Vascular dysfunction in HFpEF: Potential role in the development, maintenance, and progression of the disease.

Abstract

Heart failure with preserved ejection fraction (HFpEF) is a complex, heterogeneous disease characterized by autonomic imbalance, cardiac remodeling, and diastolic dysfunction. One feature that has recently been linked to the pathology is the presence of macrovascular and microvascular dysfunction. Indeed, vascular dysfunction directly affects the functionality of cardiomyocytes, leading to decreased dilatation capacity and increased cell rigidity, which are the outcomes of the progressive decline in myocardial function. The presence of an inflammatory condition in HFpEF produced by an increase in proinflammatory molecules and activation of immune cells (i.e., chronic low-grade inflammation) has been proposed to play a pivotal role in vascular remodeling and endothelial cell death, which may ultimately lead to increased arterial elastance, decreased myocardium perfusion, and decreased oxygen supply to the tissue.

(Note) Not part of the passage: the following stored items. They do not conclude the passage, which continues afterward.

(* ===== verification/GatewayArgs.v ===== *)
(** The command line of the gateway (src/gateway_main.cpp): the argument loop,
    and startup with whatever of the log and the snapshot it configures. *)
From Stdlib Require Import ZArith Lia String.
From stdpp Require Import base numbers gmap list.
From S2P Require Import Prelude Types OrderBook BookFacts Engine Bytes Protocol Commands Wal.
From S2P Require Import WalProps Snapshot Egress Text RiskConfig RiskFile MatchingThread Recovery Ownership.
From S2P Require Import CoreInv MatchProps RestoreProps Timeless Gateway.

(** ** Arguments *)

Record GatewayOptions := mkOptions {
  opt_port : Z;
  opt_wal : text;
  opt_wal_config : WalConfig;
  opt_recover : bool;
  opt_snapshot : text;
  opt_snapshot_every : Z;
  opt_risk : RiskConfig;
}.

Definition options0 : GatewayOptions := mkOptions 9001 [] wal_config0 false [] 100000 risk_config0.

Definition set_wal (v : text) (o : GatewayOptions) : GatewayOptions :=
  mkOptions (opt_port o) v (opt_wal_config o) (opt_recover o) (opt_snapshot o) (opt_snapshot_every o) (opt_risk o).
Definition set_snapshot (v : text) (o : GatewayOptions) : GatewayOptions :=
  mkOptions (opt_port o) (opt_wal o) (opt_wal_config o) (opt_recover o) v (opt_snapshot_every o) (opt_risk o).
Definition set_snapshot_every (v : Z) (o : GatewayOptions) : GatewayOptions :=
  mkOptions (opt_port o) (opt_wal o) (opt_wal_config o) (opt_recover o) (opt_snapshot o) v (opt_risk o).
Definition set_recover (o : GatewayOptions) : GatewayOptions :=
  mkOptions (opt_port o) (opt_wal o) (opt_wal_config o) true (opt_snapshot o) (opt_snapshot_every o) (opt_risk o).
Definition set_no_fullsync (o : GatewayOptions) : GatewayOptions :=
  let c := opt_wal_config o in
  mkOptions (opt_port o) (opt_wal o) (mkWalConfig (sync_interval_ns c) (sync_every_n c) false) (opt_recover o)
    (opt_snapshot o) (opt_snapshot_every o) (opt_risk o).
Definition set_risk (v : RiskConfig) (o : GatewayOptions) : GatewayOptions :=
  mkOptions (opt_port o) (opt_wal o) (opt_wal_config o) (opt_recover o) (opt_snapshot o) (opt_snapshot_every o) v.
Definition set_port (v : Z) (o : GatewayOptions) : GatewayOptions :=
  mkOptions v (opt_wal o) (opt_wal_config o) (opt_recover o) (opt_snapshot o) (opt_snapshot_every o) (opt_risk o).

(** [std::strtoull]: 0 without digits, the largest value out of range. *)
Definition strtoull (s : text) : Z :=
  match read_int s with
  | Some (neg, v, _) => if v <? 2 ^ 64 then (if neg then u64 (- v) else v) else 2 ^ 64 - 1
  | None => 0
  end.

(** The check of [--port]: everything is consumed, no range error, 0 to 65535. *)
Definition parse_port (raw : text) : option Z :=
  match read_int raw with
  | Some (neg, v, []) =>
      let z := if neg then - v else v in
      if (- 2 ^ 63 <=? z) && (z <? 2 ^ 63) && (0 <=? z) && (z <=? 65535) then Some z else None
  | _ => None
  end.

Inductive ArgsOutcome :=
  | ArgsHelp
  | ArgsBadRisk (e : LoadError)
  | ArgsBadPort (raw : text)
  | ArgsUnknown (arg : text)
  | ArgsOk (o : GatewayOptions).

(** The loop over the arguments behind the program's name; [files] are the risk
    files by path. *)
Fixpoint parse_args (files : text -> option text) (args : list text) (o : GatewayOptions) : ArgsOutcome :=
  match args with
  | [] => ArgsOk o
  | arg :: rest =>
      if decide (arg = lit "--help") then ArgsHelp else
      match rest with
      | v :: rest' =>
          if decide (arg = lit "--wal") then parse_args files rest' (set_wal v o) else
          if decide (arg = lit "--snapshot") then parse_args files rest' (set_snapshot v o) else
          if decide (arg = lit "--snapshot-every") then parse_args files rest' (set_snapshot_every (strtoull v) o) else
          if decide (arg = lit "--recover") then parse_args files rest (set_recover o) else
          if decide (arg = lit "--wal-no-fullsync") then parse_args files rest (set_no_fullsync o) else
          if decide (arg = lit "--risk") then
            match load (files v) (opt_risk o) with
            | inl e => ArgsBadRisk e
            | inr c => parse_args files rest' (set_risk c o)
            end
          else if decide (arg = lit "--port") then
            match parse_port v with
            | None => ArgsBadPort v
            | Some p => parse_args files rest' (set_port p o)
            end
          else ArgsUnknown arg
      | [] =>
          if decide (arg = lit "--recover") then parse_args files rest (set_recover o) else
          if decide (arg = lit "--wal-no-fullsync") then parse_args files rest (set_no_fullsync o) else
          ArgsUnknown arg
      end
  end.

(** ** Startup *)

Definition configured (path : text) : bool := negb (bool_decide (path = [])).

(** [main] from the parsed arguments to the event loop: a matching thread, or a
    refusal to start. *)
Definition gateway_boot (o : GatewayOptions) (now : Z) (fs : Files) : option MatchingThread :=
  let use_wal := configured (opt_wal o) in
  let use_snap := configured (opt_snapshot o) in
  let '(have_snapshot, d) :=
    if use_snap && opt_recover o then load_snapshot (f_snapshot fs) (f_previous fs) else (false, snapshot0) in
  match (if use_wal && opt_recover o then plan_recovery have_snapshot d (f_wal fs) else Some ([], 0)) with
  | None => None
  | Some (pending, resume_seq) =>
      let wal := if use_wal then Some (wal_open (default [] (f_wal fs)) now resume_seq (opt_wal_config o)) else None in
      let m := matching_thread0 (opt_risk o) wal use_snap (opt_snapshot_every o) in
      let m := if use_snap then set_snap (snap_ m) (f_snapshot fs) (f_previous fs) m else m in
      let m := if have_snapshot
               then set_snapshot_baseline (sd_last_seq d) (on_core (restore d) m) else m in
      Some (match pending with [] => m | _ => recover pending m end)
  end.

(** With both a log and a snapshot configured this is [gateway_start]. *)
Lemma gateway_boot_start o now fs :
  opt_wal o <> [] -> opt_snapshot o <> [] ->
  gateway_boot o now fs =
  gateway_start (opt_risk o) (opt_wal_config o) now (opt_snapshot_every o) (opt_recover o) fs.
Proof.
  intros Hw Hs. unfold gateway_boot, gateway_start, configured. rewrite !bool_decide_false by done. cbn [negb andb].
  destruct (if opt_recover o then load_snapshot _ _ else _) as [have d].
  by destruct (if opt_recover o then plan_recovery _ _ _ else _) as [[pending resume]|].
Qed.

(** ** Command lines *)

Inductive Opt :=
  | OWal (path : text) | OSnapshot (path : text) | OSnapshotEvery (n : text)
  | ORecover | ONoFullsync | ORisk (path : text) | OPort (raw : text).

Definition args_of (x : Opt) : list text :=
  match x with
  | OWal p => [lit "--wal"; p]
  | OSnapshot p => [lit "--snapshot"; p]
  | OSnapshotEvery n => [lit "--snapshot-every"; n]
  | ORecover => [lit "--recover"]
  | ONoFullsync => [lit "--wal-no-fullsync"]
  | ORisk p => [lit "--risk"; p]
  | OPort raw => [lit "--port"; raw]
  end.

(** What one option does: new options, or the end of the program. *)
Definition opt_effect (files : text -> option text) (x : Opt) (o : GatewayOptions) : ArgsOutcome :=
  match x with
  | OWal p => ArgsOk (set_wal p o)
  | OSnapshot p => ArgsOk (set_snapshot p o)
  | OSnapshotEvery n => ArgsOk (set_snapshot_every (strtoull n) o)
  | ORecover => ArgsOk (set_recover o)
  | ONoFullsync => ArgsOk (set_no_fullsync o)
  | ORisk p => match load (files p) (opt_risk o) with inl e => ArgsBadRisk e | inr c => ArgsOk (set_risk c o) end
  | OPort raw => match parse_port raw with Some p => ArgsOk (set_port p o) | None => ArgsBadPort raw end
  end.

Fixpoint opts_effect (files : text -> option text) (xs : list Opt) (o : GatewayOptions) : ArgsOutcome :=
  match xs with
  | [] => ArgsOk o
  | x :: xs => match opt_effect files x o with ArgsOk o => opts_effect files xs o | out => out end
  end.

Lemma parse_args_opt files x rest o :
  parse_args files (args_of x ++ rest) o =
  match opt_effect files x o with ArgsOk o => parse_args files rest o | out => out end.
Proof.
  destruct x; try reflexivity; cbn [args_of app opt_effect].
  - by destruct rest.
  - by destruct rest.
  - cbn. by destruct (load (files path) (opt_risk o)).
  - cbn. by destruct (parse_port raw).
Qed.

Lemma parse_port_print z rest :
  starts_digit rest = false ->
  parse_port (dec z ++ rest) = if decide (0 <= z <= 65535 /\ rest = []) then Some z else None.
Proof.
  intros Hr. unfold parse_port. rewrite read_int_dec by done.
  replace (if z <? 0 then - Z.abs z else Z.abs z) with z by (destruct (Z.ltb_spec z 0); lia).
  destruct rest as [|c r]; [|by rewrite decide_False by naive_solver].
  destruct (decide _) as [[H _]|H].
  - destruct (_ && _) eqn:E; [done|]. exfalso. lia.
  - destruct (_ && _) eqn:E; [|done]. exfalso. apply H. split; [lia|done].
Qed.

Lemma strtoull_print z : is_u64 z -> strtoull (dec z) = z.
Proof.
  intros H. unfold is_u64 in H. unfold strtoull. rewrite <- (app_nil_r (dec z)), read_int_dec by done.
  rewrite Z.abs_eq, (proj2 (Z.ltb_ge z 0)), (proj2 (Z.ltb_lt z (2 ^ 64))) by lia. done.
Qed.

(** ** Claims *)

(** [command_line_exact]. The command line is read option by option: each
    takes effect in its order, a value is taken as it stands even where it
    looks like an option, a port must be a decimal number from 0 to 65535 with
    nothing behind it, and the first option that cannot be honoured ends the
    program. With a log, a snapshot and [--recover] given, startup is recovery
    from those files. *)
Theorem command_line_exact (files : text -> option text) (xs : list Opt) (o : GatewayOptions) (now : Z) (fs : Files) :
  parse_args files (xs ≫= args_of) o = opts_effect files xs o /\
  (forall z rest, starts_digit rest = false ->
     opt_effect files (OPort (dec z ++ rest)) o =
     if decide (0 <= z <= 65535 /\ rest = []) then ArgsOk (set_port z o) else ArgsBadPort (dec z ++ rest)) /\
  (forall w s n, w <> [] -> s <> [] -> is_u64 n ->
     exists o', parse_args files ([OWal w; OSnapshot s; OSnapshotEvery (dec n); ORecover] ≫= args_of) o = ArgsOk o' /\
       gateway_boot o' now fs = gateway_start (opt_risk o) (opt_wal_config o) now n true fs).
Proof.
  split; [|split].
  - revert o. induction xs as [|x xs IH]; intros o; [done|].
    change ((x :: xs) ≫= args_of) with (args_of x ++ (xs ≫= args_of)). rewrite parse_args_opt. cbn [opts_effect].
    by destruct (opt_effect files x o).
  - intros z rest Hr. cbn [opt_effect]. rewrite parse_port_print by done. by destruct (decide _).
  - intros w s n Hw Hs Hn. eexists. split; [reflexivity|]. rewrite gateway_boot_start by done.
    cbn [set_recover set_snapshot_every set_snapshot set_wal opt_risk opt_wal_config opt_snapshot_every opt_recover].
    by rewrite strtoull_print.
Qed.

(** [bad_snapshot_interval]. The interval of snapshots is not checked: text that
    is not a number gives 0, which turns snapshots off. *)
Theorem bad_snapshot_interval :
  parse_args (fun _ => None) [lit "--snapshot-every"; lit "abc"] options0 =
  ArgsOk (set_snapshot_every 0 options0).
Proof. reflexivity. Qed.
(** A cancelled queue, and a book emptied of a list of ids. *)
Lemma cancelOrder_queue id b s :
  book_wf b -> queue s (cancelOrder id b).2 = filter (fun o => o_id o <> id) (queue s b).
Proof.
  intros Hw. destruct (order_loc_ b !! id) as [[s' p]|] eqn:Hl.
  - destruct (cancelOrder_hit b id s' p Hw Hl) as (b' & l1 & o & l2 & -> & _ & Hid & Hq & Hq' & Hop). cbn [snd].
    pose proof Hw as (_ & _ & Hn & _). rewrite (all_orders_perm s') in Hn.
    rewrite Hq, !fmap_app, fmap_cons in Hn. rewrite <- Hid.
    assert (forall l : list Order, o_id o ∉ (o_id <$> l) -> filter (fun x => o_id x <> o_id o) l = l) as Hf.
    { intros l Ho. apply filter_id. intros x Hx He. apply Ho. rewrite <- He. by apply list_elem_of_fmap_2. }
    apply NoDup_app in Hn as (Hn1 & Hd & _). apply NoDup_app in Hn1 as (_ & Hd1 & Hn2).
    apply NoDup_cons in Hn2 as [Hn2 _].
    destruct (decide (s = s')) as [->|Hs].
    + unfold queue in *. rewrite Hq, Hq', filter_app, filter_cons_False by (intros H; by apply H).
      rewrite !Hf; [done|done|]. intros Hin. apply (Hd1 _ Hin). by left.
    + assert (s = opposite s') as -> by (by destruct s, s'). unfold queue in *. rewrite Hop, Hf; [done|].
      apply Hd. rewrite elem_of_app. right. by left.
  - rewrite cancelOrder_miss by done. cbn [snd]. symmetry. apply filter_id. intros x Hx He.
    apply (loc_none_absent s b id Hw Hl). rewrite <- He. by apply list_elem_of_fmap_2.
Qed.

Definition cancel_book (b : OrderBook) (ids : list Z) : OrderBook :=
  foldl (fun b id => (cancelOrder id b).2) b ids.

Lemma cancel_book_wf ids b : book_wf b -> book_wf (cancel_book b ids).
Proof.
  revert b. induction ids as [|i ids IH]; intros b Hw; [done|]. cbn [cancel_book foldl].
  by apply IH, cancelOrder_wf.
Qed.

Lemma cancel_book_queue ids b s :
  book_wf b -> queue s (cancel_book b ids) = filter (fun o => o_id o ∉ ids) (queue s b).
Proof.
  revert b. induction ids as [|i ids IH]; intros b Hw.
  { symmetry. apply filter_id. intros o _. apply not_elem_of_nil. }
  cbn [cancel_book foldl]. fold (cancel_book (cancelOrder i b).2 ids).
  rewrite IH, cancelOrder_queue, list_filter_filter by (done || by apply cancelOrder_wf).
  apply list_filter_iff. intros o. rewrite not_elem_of_cons. tauto.
Qed.
(** After a command is taken, only what was referred to before still is; a
    queue that just received a tombstone is not. *)
Lemma routed_refers cmd m m' q x p :
  routed cmd m m' -> refers m' q x p -> refers m (cmd :: q) x p.
Proof.
  intros Hr Hx. assert (forall d, d ∈ q -> d ∈ cmd :: q) as Hq by (intros; by right).
  destruct Hr as [_ [E D _ _ _]|Ht E D _ _|_ E D _ _ _]; destruct Hx as [H|[H|(d & Hd & H)]];
    try (by right; right; exists d; split; [apply Hq|]).
  - left. congruence.
  - right. left. congruence.
  - rewrite E in H. apply lookup_insert_Some in H as [[<- H]|[_ H]]; [|by left].
    right. right. exists cmd. split; [left|]. by split_and!; [..|left].
  - rewrite D in H. apply lookup_insert_Some in H as [[<- H]|[_ H]]; [|by right; left].
    right. right. exists cmd. split; [left|]. by split_and!; [..|right].
  - rewrite E in H. apply lookup_delete_Some in H as [_ H]. by left.
  - rewrite D in H. apply lookup_delete_Some in H as [_ H]. by right; left.
Qed.

(** A queue belongs to one connection. *)
Lemma queue_owner (cs : list Connection) c d :
  NoDup (queues <$> cs) -> c ∈ cs -> d ∈ cs -> queues c = queues d -> c = d.
Proof.
  intros Hnd Hc Hd Heq. apply list_elem_of_lookup in Hc as [i Hi]. apply list_elem_of_lookup in Hd as [j Hj].
  assert (i = j) as <-; [|congruence]. eapply NoDup_lookup; [exact Hnd|..].
  - by rewrite list_lookup_fmap, Hi.
  - rewrite list_lookup_fmap, Hj. cbn. congruence.
Qed.

Lemma life_apply cs n m cmd q m' :
  life_inv cs n m (cmd :: q) -> routed cmd (attach n m) m' ->
  life_inv cs (set_stores (egress_store m') (md_store m') (set_inbound (Some q) (signals_ n) n)) m' q.
Proof.
  intros [Hin Hcs Hnd Hrefs Htombs Hord Hends] Hr.
  assert (forall x p, refers m' q x p -> refers m (cmd :: q) x p) as Hrefers.
  { intros x p. apply (routed_refers cmd (attach n m) m' q x p Hr). }
  assert ((forall p, is_Some (egress_store m' !! p) <-> is_Some (eg_store n !! p)) /\
    forall p, is_Some (md_store m' !! p) <-> is_Some (mdq_store n !! p)) as [Hd1 Hd2].
  { destruct Hr as [_ [_ _ A B _]|_ _ _ A B|_ _ _ A B _]; [done|by rewrite A, B|done]. }
  split.
  - done.
  - eapply Forall_impl; [exact Hcs|]. intros c (H1 & H2 & H3 & H4). unfold conn_ok. cbn.
    by rewrite Hd1, Hd2.
  - done.
  - intros x p Hx. by apply Hrefs, Hrefers.
  - cbn. intros p Hp x Hx. pose proof (Hrefers x p Hx) as Hx0.
    destruct Hr as [_ Hquiet|_ _ _ A _|Hca E D _ _ T].
    + by apply (Htombs p (quiet_tombs _ _ p Hquiet Hp) x).
    + rewrite A in Hp. by apply (Htombs p Hp x).
    + destruct Hp as (ev & Hev & Htomb). destruct (T p ev Hev) as [Hp0|[He _]];
        [by apply (Htombs p ltac:(by exists ev) x)|]. cbn in He.
      destruct (Hrefs x p Hx0) as (c & Hc & <- & Hcp & _).
      destruct (Hrefs (c_session cmd) p) as (d & Hd & Hds & Hdp & _); [by left|].
      assert (c = d) as <- by (apply (queue_owner cs); congruence).
      destruct Hx as [H|[H|(e & He' & Ht & Hs & _)]].
      * rewrite E in H. apply lookup_delete_Some in H as [? _]. done.
      * rewrite D in H. apply lookup_delete_Some in H as [? _]. done.
      * apply (Hord [] cmd q eq_refl Hca e He' Ht). congruence.
  - intros q1 c q2 He. apply (Hord (cmd :: q1) c q2). by rewrite He.
  - by inversion Hends.
Qed.

(** ** Every step *)

Lemma step_safe s s' : safe s -> sys_step s s' -> safe s'.
Proof.
  intros [q Hl] Hs. unfold safe.
  destruct Hs as [s|t s|f s cs n Hn Ha|now s|i rs c c' n s Hi Hr|i ss c s Hi|i c s Hi|i c c' n s Hi Hd
    |i c c' n s Hi Hd|i s cs n Hroom Hc|env s s' Hm]; cbn [set_conn conns net mt].
  - exists q. by eapply life_net.
  - exists q. by eapply life_net.
  - by eapply life_accept.
  - exists q. by apply life_timers.
  - eapply life_served; [done|done|]. rewrite <- Hr. apply handle_readable_served.
    rewrite (li_inbound _ _ _ _ Hl). done.
  - eapply life_same; [done|done|]. apply handle_writable_same.
  - by eapply life_same.
  - by eapply life_drain_egress.
  - by eapply life_drain_md.
  - by eapply life_close.
  - unfold match_one in Hm. rewrite (li_inbound _ _ _ _ Hl) in Hm. destruct q as [|cmd q]; [done|].
    injection Hm as <-. exists q. eapply life_apply; [exact Hl|]. apply apply_routed.
Qed.

Lemma steps_safe s s' : rtc sys_step s s' -> safe s -> safe s'.
Proof. induction 1 as [|s1 s2 s3 H12 _ IH]; [done|]. intros Hs. by eapply IH, step_safe. Qed.

(** Before the first connection: whatever book was recovered, no routing. *)
Definition fresh_sys (m : MatchingThread) : Sys := mkSys [] (net0 true) m.

Lemma fresh_safe m : egress_ m = ∅ -> md_ m = ∅ -> safe (fresh_sys m).
Proof.
  intros He Hm. exists []. split; try done.
  - constructor.
  - intros x p [H|[H|(d & Hd & _)]]; [..|by apply not_elem_of_nil in Hd]; cbn in H;
      [rewrite He in H|rewrite Hm in H]; by rewrite lookup_empty in H.
  - intros p (e & (q & Hq & _) & _). cbn in Hq. by rewrite lookup_empty in Hq.
  - intros q1 c q2 He'. by destruct q1.
Qed.

(** ** The event loop is made of these steps *)

(** The inbound queue only grows while the network thread runs. *)
Definition grows (n n' : Net) : Prop :=
  is_Some (inbound_ n) -> is_Some (inbound_ n') /\ (room n' -> room n).

#[local] Instance grows_preorder : PreOrder grows.
Proof. unfold grows. split; [by intros n H|]. intros a b c H1 H2 H. destruct (H1 H). destruct (H2 ltac:(done)). auto. Qed.

Lemma grows_appends cmds n n' : net_appends cmds n n' -> grows n n'.
Proof.
  intros [A1 _ _ _ _] [q Hq]. rewrite Hq in A1. split; [by rewrite A1|].
  intros (q' & Hq' & Hl). rewrite A1 in Hq'. cbn in Hq'. injection Hq' as <-.
  exists q. split; [done|]. rewrite length_app in Hl. lia.
Qed.

Lemma grows_inbound n n' : inbound_ n' = inbound_ n -> grows n n'.
Proof. intros H Hin. split; [by rewrite H|]. intros (q & Hq & Hl). exists q. by rewrite <- H. Qed.

Lemma submit_grows cmd c n ok c' n' : submit waiter_set cmd c n = (ok, (c', n')) -> grows n n'.
Proof.
  destruct (inbound_ n) as [q|] eqn:Hq.
  - destruct (submit_cases waiter_set cmd c n) as [(n2 & -> & Ha)| ->]; [by rewrite Hq| |]; intros [= <- <- <-].
    + by eapply grows_appends.
    + done.
  - unfold submit. rewrite Hq. by intros [= <- <- <-].
Qed.
(** No payload comes near the 64 KiB a header may announce. *)
Lemma any_small m : (length (any_payload m) <= 330)%nat.
Proof.
  destruct m as [m|m|m|m|m|m|m|m|m]; cbn [any_payload]; cbv [encode NewOrder_msg Cancel_msg Modify_msg
    Subscribe_msg Ack_msg Reject_msg Fill_msg BookUpdate_msg Heartbeat_msg].
  8: { rewrite encode_BookUpdate_eq, app_nil_l, length_app, length_le_bytes. cbn [length].
       rewrite length_app, !length_level_bytes, !length_take. unfold kMaxBookDepth. lia. }
  all: unfold encode_NewOrder, encode_Cancel, encode_Modify, encode_Subscribe, encode_Ack,
    encode_Reject, encode_Fill, encode_Heartbeat; puts;
    repeat (rewrite ?length_app, ?length_le_bytes; cbn [length]); lia.
Qed.

(** The frame [any_frame] writes. *)
Definition frame_of (m : AnyMessage) : Frame :=
  mkFrame (mkHeader (Z.of_nat (length (any_payload m))) (mtype_code (any_type m)) kVersion)
    (any_payload m).

Lemma any_frame_eq m : any_frame m = frame_bytes (frame_of m).
Proof.
  pose proof (any_small m).
  assert (u32 (Z.of_nat (length (any_payload m))) = Z.of_nat (length (any_payload m))) as Hu.
  { apply u32_id. zwlia. }
  unfold frame_of, frame_bytes. cbn [f_header f_payload]. rewrite <- Hu.
  destruct m; simpl any_frame; by rewrite encode_frame_eq.
Qed.

Lemma frame_of_ok m : any_ok m -> frame_ok (frame_of m).
Proof.
  intros Hm. pose proof (any_small m). unfold frame_ok, frame_of, header_ok, kMaxPayloadSize.
  cbn [f_header f_payload h_length h_type h_version]. split_and!; [lia..| |done|by apply any_bytes|done].
  apply mtype_code_u16.
Qed.

Lemma decode_frame_of m : any_ok m -> decode_frame (frame_of m) = Some m.
Proof.
  intros Hm. unfold decode_frame, frame_of. cbn [f_header f_payload h_type].
  rewrite mtype_of_code. by apply any_decode_encode.
Qed.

Despite this, the precise mechanism linking low-grade inflammation to vascular alterations in the setting of HFpEF is not completely known. However, the enhanced sympathetic vasomotor tone in HFpEF, which may result from inflammatory activation of the sympathetic nervous system, could contribute to orchestrate vascular dysfunction in the setting of HFpEF due to the exquisite sympathetic innervation of both the macro and microvasculature. Accordingly, the present brief review aims to discuss the main mechanisms that may be involved in the macro- and microvascular function impairment in HFpEF and the potential role of the sympathetic nervous system in vascular dysfunction.